Microservices are a popular and wide-spread architectural style for building non-trivial applications. They offer huge advantages but also some challenges and traps. Some obvious, some of a more insidious nature. In this short article, I want to focus on how to integrate microservices.
This overview explains and compares common patterns for dealing with data in microservice architectures. I neither assume to be complete with regards to available approaches nor do I cover every pros and con of each pattern. As always, experience and context matter.
Four different parts focus on different patterns.
- Sharing a database
- Synchronous calls
- Event-driven architectures
The previous article looked at integrating microservices using one shared database. Sharing a database seems to be a straightforward approach. Even so, it led to architectural and organisational challenges.
In this part, we‘ll look at coupling microservices with synchronous calls. We'll start by explaining the pattern itself. Then we'll analyse technological and architectural aspects.
Integrating microservices through synchronous calls is one of the more straightforward patterns. If a service A needs data owned by another service B, then A uses the API of B to get to whatever A needs.
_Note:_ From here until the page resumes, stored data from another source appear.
(* ===== verification/Server.v ===== *)
(** * The DHCP server: one message in, at most one message out

    [dhcp_server_t] and the entry points [dhcp_init_server_*] and
    [dhcp_process_message_*] of [dhcp-lib/dhcp_server.c], for all five lease
    modes.  A process function returns the reply it wrote ([None]: the response
    buffer was not touched) and the new server.  ARRAY and HASHMAP modes are the
    same text over the two pools, so they share [process_message_store], which is
    proved against the [LeaseStore] interface. *)
From S2P Require Import Prelude Options Message LeaseStore ArrayPool HashTab HashPool BitmapOps BitmapVar BitmapUni Nprc.

Open Scope Z_scope.

Record dhcp_server_t (P : Type) := mkServer {
  config : dhcp_config_t;
  pool : P
}.
Arguments mkServer {P} _ _.
Arguments config {P} _.
Arguments pool {P} _.

Definition set_pool {P} (s : dhcp_server_t P) (p : P) : dhcp_server_t P := mkServer (config s) p.
Definition set_lease_time (c : dhcp_config_t) (t : Z) : dhcp_config_t :=
  mkConfig (server_ip c) (subnet_mask c) (gateway_ip c) (dns_ip c) (pool_start c) (pool_end c) t.

(** The address bytes the pools are handed: [request->chaddr], of which they use six. *)
Definition client_mac (request : dhcp_message_t) : list Z := take 6 (m_chaddr request).

(** The requested address of a REQUEST: option 50 with length 4, most significant
    byte first. *)
Definition requested_ip_opt (request : dhcp_message_t) : outcome (option Z) :=
  r ← dhcp_get_option request DHCP_OPT_REQUESTED_IP;
  match r with
  | Some (req_opt, length) =>
      if length =? 4 then
        b0 ← deref (m_options request) req_opt;
        b1 ← deref (m_options request) (req_opt + 1);
        b2 ← deref (m_options request) (req_opt + 2);
        b3 ← deref (m_options request) (req_opt + 3);
        Ret (Some (Z.lor (Z.lor (Z.lor (b0 ≪ 24) (b1 ≪ 16)) (b2 ≪ 8)) b3))
      else Ret None
  | None => Ret None
  end.

Abbreviation reply := (option dhcp_message_t).

Definition offer_reply (c : dhcp_config_t) (request : dhcp_message_t) (ip : Z) : outcome reply :=
  Some <$> dhcp_build_offer c request ip.
Definition ack_reply (c : dhcp_config_t) (request : dhcp_message_t) (ip : Z) : outcome reply :=
  Some <$> dhcp_build_ack c request ip.
Definition nak_reply (request : dhcp_message_t) : outcome reply := Some <$> dhcp_build_nak request.

(** [ip >= config.pool_start && ip <= config.pool_end] *)
Definition ip_in_pool (c : dhcp_config_t) (ip : Z) : bool :=
  (pool_start c <=? ip) && (ip <=? pool_end c).

(** ** ARRAY and HASHMAP modes *)

Section store.
Context {P : Type} `{LeaseStore P}.

Definition process_message_store (srv : dhcp_server_t P) (request : dhcp_message_t) (cur_time : Z)
    : outcome (reply * dhcp_server_t P) :=
  msg_type ← dhcp_get_message_type request;
  let c := config srv in
  if msg_type =? DHCP_DISCOVER then
    '(offered_ip, p) ← ls_find (pool srv) (pool_start c) (pool_end c) (client_mac request) cur_time;
    if truth offered_ip then
      m ← offer_reply c request offered_ip; Ret (m, set_pool srv p)
    else Ret (None, set_pool srv p)
  else if msg_type =? DHCP_REQUEST then
    r ← requested_ip_opt request;
    match r with
    | None => Ret (None, srv)
    | Some requested_ip =>
        if ip_in_pool c requested_ip then
          '(ok, p) ← ls_alloc (pool srv) requested_ip (client_mac request) (lease_time c) cur_time;
          m ← (if (ok : bool) then ack_reply c request requested_ip else nak_reply request);
          Ret (m, set_pool srv p)
        else m ← nak_reply request; Ret (m, srv)
    end
  else if msg_type =? DHCP_DECLINE then
    p ← ls_decline (pool srv) (client_mac request);
    Ret (None, set_pool srv p)
  else Ret (None, srv).

End store.

Definition dhcp_init_server_array (c : dhcp_config_t) (leases : option (list dhcp_lease_t))
    (max_leases : Z) : dhcp_server_t dhcp_arraypool_t :=
  mkServer c (dhcp_arraypool_init (pool_start c) leases max_leases).

Definition dhcp_process_message_array : dhcp_server_t dhcp_arraypool_t → dhcp_message_t → Z →
    outcome (reply * dhcp_server_t dhcp_arraypool_t) :=
  process_message_store.

(** [p] is the storage of the pool before the call. *)
Definition dhcp_init_server_hashmap (HASH_N : nat) (p : dhcp_hashpool_t) (c : dhcp_config_t)
    (max_leases : Z) : outcome (dhcp_server_t dhcp_hashpool_t) :=
  mkServer c <$> dhcp_hashpool_init HASH_N p (pool_start c) max_leases.

Definition dhcp_process_message_hashmap (HASH_N : nat) (junk : list Z) :
    dhcp_server_t dhcp_hashpool_t → dhcp_message_t → Z →
    outcome (reply * dhcp_server_t dhcp_hashpool_t) :=
  process_message_store (H := hash_store HASH_N junk).

(** ** BITMAP_VARTIME mode *)

Definition dhcp_init_server_bmvar (p : dhcp_bmpool_var_t) (c : dhcp_config_t)
    (range : dhcp_bmrange_t) (range_size : Z) : outcome (dhcp_server_t dhcp_bmpool_var_t) :=
  mkServer c <$> dhcp_bmpool_var_init p (pool_start c) (lease_time c) range range_size.

Definition dhcp_process_message_bmvar (srv : dhcp_server_t dhcp_bmpool_var_t)
    (request : dhcp_message_t) (cur_time : Z) : outcome (reply * dhcp_server_t dhcp_bmpool_var_t) :=
  msg_type ← dhcp_get_message_type request;
  let c := config srv in
  if msg_type =? DHCP_DISCOVER then
    '(offered_ip, p) ← dhcp_bmpool_var_peek (pool srv) cur_time;
    if negb (offered_ip =? 0) then
      m ← offer_reply c request offered_ip; Ret (m, set_pool srv p)
    else Ret (None, set_pool srv p)
  else if msg_type =? DHCP_REQUEST then
    r ← requested_ip_opt request;
    match r with
    | None => Ret (None, srv)
    | Some requested_ip =>
        if ip_in_pool c requested_ip then
          '(ok, p) ← dhcp_bmpool_var_commit_ip (pool srv) requested_ip;
          if (ok : bool) then
            let c := set_lease_time c (v_expire p ⊟ cur_time) in
            m ← ack_reply c request requested_ip; Ret (m, mkServer c p)
          else m ← nak_reply request; Ret (m, set_pool srv p)
        else m ← nak_reply request; Ret (m, srv)
    end
  else Ret (None, srv).

(** ** BITMAP_UNITIME mode *)

Definition dhcp_init_server_bmuni (p : dhcp_bmpool_uni_t) (c : dhcp_config_t)
    (ranges : list dhcp_bmrange_t) (range_size num_ranges : Z)
    : outcome (dhcp_server_t dhcp_bmpool_uni_t) :=
  mkServer c <$> dhcp_bmpool_uni_init p (pool_start c) (lease_time c) ranges range_size num_ranges.

Definition dhcp_process_message_bmuni (srv : dhcp_server_t dhcp_bmpool_uni_t)
    (request : dhcp_message_t) (cur_time : Z) : outcome (reply * dhcp_server_t dhcp_bmpool_uni_t) :=
  msg_type ← dhcp_get_message_type request;
  let c := config srv in
  if msg_type =? DHCP_DISCOVER then
    '(offered_ip, p) ← dhcp_bmpool_uni_peek (pool srv) cur_time;
    if negb (offered_ip =? 0) then
      m ← offer_reply c request offered_ip; Ret (m, set_pool srv p)
    else Ret (None, set_pool srv p)
  else if msg_type =? DHCP_REQUEST then
    r ← requested_ip_opt request;
    match r with
    | None => Ret (None, srv)
    | Some requested_ip =>
        if ip_in_pool c requested_ip then
          '(ok, p) ← dhcp_bmpool_uni_commit_ip (pool srv) requested_ip;
          m ← (if (ok : bool) then ack_reply c request requested_ip else nak_reply request);
          Ret (m, set_pool srv p)
        else m ← nak_reply request; Ret (m, srv)
    end
  else Ret (None, srv).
The following image illustrates this pattern.
Two services serve as examples: one managing bank-accounts and one managing access-privileges. Let’s say a web application needs to fetch the bank-account overview. The web application sends a GET request to the bank-account service. The latter service replies with the overview data.
The bank-account service checks if the caller can view the requested data. The bank-account service sends a GET request to the access-privilege service. The access-privilege service checks the validity of the request and answers.
The actual communication protocol does not impact this discussion much. The arguments do not change whether we use REST, gRPC, or even SOAP.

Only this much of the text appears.